┌──
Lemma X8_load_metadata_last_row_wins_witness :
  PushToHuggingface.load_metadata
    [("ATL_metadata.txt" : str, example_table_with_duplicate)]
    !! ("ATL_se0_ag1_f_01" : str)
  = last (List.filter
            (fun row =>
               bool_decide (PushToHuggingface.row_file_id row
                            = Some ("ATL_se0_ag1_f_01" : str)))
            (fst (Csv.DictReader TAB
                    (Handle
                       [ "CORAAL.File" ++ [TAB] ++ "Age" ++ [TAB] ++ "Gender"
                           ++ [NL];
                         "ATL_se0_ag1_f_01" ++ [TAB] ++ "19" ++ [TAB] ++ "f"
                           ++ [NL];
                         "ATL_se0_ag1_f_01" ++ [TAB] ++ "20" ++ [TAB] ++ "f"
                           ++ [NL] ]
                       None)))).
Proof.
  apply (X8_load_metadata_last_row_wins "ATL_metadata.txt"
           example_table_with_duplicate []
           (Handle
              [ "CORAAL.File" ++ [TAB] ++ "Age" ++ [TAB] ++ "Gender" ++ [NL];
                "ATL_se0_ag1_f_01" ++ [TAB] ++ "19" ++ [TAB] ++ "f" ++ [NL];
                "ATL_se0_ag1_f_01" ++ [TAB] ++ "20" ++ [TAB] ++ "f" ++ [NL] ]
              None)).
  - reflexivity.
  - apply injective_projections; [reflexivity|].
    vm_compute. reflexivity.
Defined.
└──
┌──
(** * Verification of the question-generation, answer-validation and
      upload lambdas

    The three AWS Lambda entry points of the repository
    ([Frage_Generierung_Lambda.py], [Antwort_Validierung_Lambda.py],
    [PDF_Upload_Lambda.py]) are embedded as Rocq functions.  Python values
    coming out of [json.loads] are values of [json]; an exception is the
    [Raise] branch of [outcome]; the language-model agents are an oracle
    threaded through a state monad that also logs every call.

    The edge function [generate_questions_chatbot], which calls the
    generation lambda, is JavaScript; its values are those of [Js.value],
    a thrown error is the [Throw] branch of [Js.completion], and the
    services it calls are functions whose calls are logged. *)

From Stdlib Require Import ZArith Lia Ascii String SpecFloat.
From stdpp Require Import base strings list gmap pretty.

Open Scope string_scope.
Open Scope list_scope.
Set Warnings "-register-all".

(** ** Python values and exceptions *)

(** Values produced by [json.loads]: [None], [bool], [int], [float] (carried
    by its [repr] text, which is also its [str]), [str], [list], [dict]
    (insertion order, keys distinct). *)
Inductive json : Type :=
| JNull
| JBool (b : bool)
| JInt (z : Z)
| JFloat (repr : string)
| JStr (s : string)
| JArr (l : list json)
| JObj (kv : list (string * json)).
└──
┌──
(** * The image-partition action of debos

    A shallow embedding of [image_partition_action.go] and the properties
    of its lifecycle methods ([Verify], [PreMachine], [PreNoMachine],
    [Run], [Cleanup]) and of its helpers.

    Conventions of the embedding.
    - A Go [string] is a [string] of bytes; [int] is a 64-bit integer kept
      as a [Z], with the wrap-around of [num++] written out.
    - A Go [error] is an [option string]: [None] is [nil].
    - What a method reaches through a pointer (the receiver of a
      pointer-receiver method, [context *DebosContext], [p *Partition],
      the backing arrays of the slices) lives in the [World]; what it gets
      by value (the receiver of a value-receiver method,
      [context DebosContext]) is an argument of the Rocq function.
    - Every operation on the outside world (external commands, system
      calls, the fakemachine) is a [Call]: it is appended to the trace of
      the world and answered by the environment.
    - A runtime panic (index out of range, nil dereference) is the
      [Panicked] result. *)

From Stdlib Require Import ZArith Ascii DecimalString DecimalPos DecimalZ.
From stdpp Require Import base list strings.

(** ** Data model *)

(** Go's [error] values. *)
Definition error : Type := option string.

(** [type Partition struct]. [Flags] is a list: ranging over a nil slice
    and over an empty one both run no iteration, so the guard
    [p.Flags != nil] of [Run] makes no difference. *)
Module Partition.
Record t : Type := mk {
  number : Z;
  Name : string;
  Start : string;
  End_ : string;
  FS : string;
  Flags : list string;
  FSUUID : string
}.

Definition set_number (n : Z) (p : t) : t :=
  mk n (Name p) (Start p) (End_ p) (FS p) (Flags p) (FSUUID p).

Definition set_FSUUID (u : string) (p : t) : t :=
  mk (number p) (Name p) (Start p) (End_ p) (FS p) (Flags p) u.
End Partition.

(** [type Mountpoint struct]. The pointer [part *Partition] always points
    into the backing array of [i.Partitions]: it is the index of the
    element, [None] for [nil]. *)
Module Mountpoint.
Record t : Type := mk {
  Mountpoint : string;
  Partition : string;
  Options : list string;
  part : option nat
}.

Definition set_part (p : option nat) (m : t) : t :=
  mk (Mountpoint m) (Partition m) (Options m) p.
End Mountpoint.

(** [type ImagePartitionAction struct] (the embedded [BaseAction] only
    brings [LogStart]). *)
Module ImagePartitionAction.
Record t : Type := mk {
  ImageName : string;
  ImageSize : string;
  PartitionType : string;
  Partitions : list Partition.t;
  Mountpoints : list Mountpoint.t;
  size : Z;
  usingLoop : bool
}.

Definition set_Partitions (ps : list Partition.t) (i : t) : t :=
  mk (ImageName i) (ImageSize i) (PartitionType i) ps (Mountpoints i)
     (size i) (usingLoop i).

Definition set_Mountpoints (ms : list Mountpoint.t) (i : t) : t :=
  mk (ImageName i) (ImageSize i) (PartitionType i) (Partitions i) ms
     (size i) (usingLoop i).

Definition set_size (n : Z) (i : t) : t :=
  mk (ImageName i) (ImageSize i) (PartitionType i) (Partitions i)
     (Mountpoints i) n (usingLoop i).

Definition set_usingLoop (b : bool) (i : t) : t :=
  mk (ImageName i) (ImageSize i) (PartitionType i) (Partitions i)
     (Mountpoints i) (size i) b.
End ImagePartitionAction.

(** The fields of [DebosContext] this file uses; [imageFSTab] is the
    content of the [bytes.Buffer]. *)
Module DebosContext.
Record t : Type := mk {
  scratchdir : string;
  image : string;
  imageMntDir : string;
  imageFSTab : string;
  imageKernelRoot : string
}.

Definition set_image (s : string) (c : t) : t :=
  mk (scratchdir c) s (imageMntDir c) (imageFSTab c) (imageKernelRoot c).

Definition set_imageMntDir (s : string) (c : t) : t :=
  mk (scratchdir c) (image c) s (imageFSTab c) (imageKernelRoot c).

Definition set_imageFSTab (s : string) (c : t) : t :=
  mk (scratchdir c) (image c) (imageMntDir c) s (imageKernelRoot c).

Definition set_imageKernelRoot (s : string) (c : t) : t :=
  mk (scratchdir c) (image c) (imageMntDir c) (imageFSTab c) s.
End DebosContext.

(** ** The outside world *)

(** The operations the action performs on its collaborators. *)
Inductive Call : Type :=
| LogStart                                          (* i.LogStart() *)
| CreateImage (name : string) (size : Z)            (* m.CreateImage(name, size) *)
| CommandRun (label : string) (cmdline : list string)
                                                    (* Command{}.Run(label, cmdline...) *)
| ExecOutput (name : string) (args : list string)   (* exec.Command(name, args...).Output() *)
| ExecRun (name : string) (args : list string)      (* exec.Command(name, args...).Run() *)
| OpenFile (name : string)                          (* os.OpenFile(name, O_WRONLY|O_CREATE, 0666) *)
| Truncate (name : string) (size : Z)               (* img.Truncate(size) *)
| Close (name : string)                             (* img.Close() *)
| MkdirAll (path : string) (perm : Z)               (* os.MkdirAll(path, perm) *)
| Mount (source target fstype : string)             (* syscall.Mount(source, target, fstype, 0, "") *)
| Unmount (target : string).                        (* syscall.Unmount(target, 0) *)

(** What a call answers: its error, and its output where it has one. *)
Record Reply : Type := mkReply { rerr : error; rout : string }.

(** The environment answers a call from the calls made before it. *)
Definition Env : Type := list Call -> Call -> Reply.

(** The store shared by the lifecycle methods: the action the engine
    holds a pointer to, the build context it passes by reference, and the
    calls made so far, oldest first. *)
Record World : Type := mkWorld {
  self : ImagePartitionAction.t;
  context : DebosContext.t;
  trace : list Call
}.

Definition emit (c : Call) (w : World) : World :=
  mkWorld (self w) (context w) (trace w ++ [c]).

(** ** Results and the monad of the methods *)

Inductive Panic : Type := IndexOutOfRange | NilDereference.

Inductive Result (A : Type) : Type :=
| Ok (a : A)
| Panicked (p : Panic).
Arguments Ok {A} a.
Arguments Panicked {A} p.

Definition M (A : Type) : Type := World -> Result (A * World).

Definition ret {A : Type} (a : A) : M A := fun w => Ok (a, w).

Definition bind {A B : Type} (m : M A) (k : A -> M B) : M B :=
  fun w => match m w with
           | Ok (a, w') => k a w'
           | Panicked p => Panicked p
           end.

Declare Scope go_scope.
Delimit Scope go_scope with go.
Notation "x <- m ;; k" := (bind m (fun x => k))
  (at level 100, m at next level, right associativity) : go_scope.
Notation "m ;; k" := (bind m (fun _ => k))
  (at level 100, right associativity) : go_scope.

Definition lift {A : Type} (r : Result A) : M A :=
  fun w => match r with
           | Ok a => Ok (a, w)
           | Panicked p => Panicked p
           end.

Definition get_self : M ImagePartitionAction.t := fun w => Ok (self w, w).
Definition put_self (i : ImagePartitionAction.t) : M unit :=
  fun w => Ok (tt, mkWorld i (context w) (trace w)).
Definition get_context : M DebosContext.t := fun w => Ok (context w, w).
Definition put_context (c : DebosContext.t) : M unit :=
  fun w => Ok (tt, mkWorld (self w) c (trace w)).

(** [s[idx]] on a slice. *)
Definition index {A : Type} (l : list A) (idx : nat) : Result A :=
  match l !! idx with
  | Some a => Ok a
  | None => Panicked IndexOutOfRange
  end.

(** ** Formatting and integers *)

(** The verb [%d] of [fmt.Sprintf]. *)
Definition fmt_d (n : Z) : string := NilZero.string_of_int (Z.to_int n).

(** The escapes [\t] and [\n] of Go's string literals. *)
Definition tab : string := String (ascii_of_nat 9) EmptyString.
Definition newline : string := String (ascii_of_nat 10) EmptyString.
└──
Using the data above, print exactly the lines from the line that contains "Definition set_usingLoop (b" through the line that contains "(** ** The outside world *)", with both included.

Definition set_usingLoop (b : bool) (i : t) : t :=
  mk (ImageName i) (ImageSize i) (PartitionType i) (Partitions i)
     (Mountpoints i) (size i) b.
End ImagePartitionAction.

(** The fields of [DebosContext] this file uses; [imageFSTab] is the
    content of the [bytes.Buffer]. *)
Module DebosContext.
Record t : Type := mk {
  scratchdir : string;
  image : string;
  imageMntDir : string;
  imageFSTab : string;
  imageKernelRoot : string
}.

Definition set_image (s : string) (c : t) : t :=
  mk (scratchdir c) s (imageMntDir c) (imageFSTab c) (imageKernelRoot c).

Definition set_imageMntDir (s : string) (c : t) : t :=
  mk (scratchdir c) (image c) s (imageFSTab c) (imageKernelRoot c).

Definition set_imageFSTab (s : string) (c : t) : t :=
  mk (scratchdir c) (image c) (imageMntDir c) s (imageKernelRoot c).

Definition set_imageKernelRoot (s : string) (c : t) : t :=
  mk (scratchdir c) (image c) (imageMntDir c) (imageFSTab c) s.
End DebosContext.

(** ** The outside world *)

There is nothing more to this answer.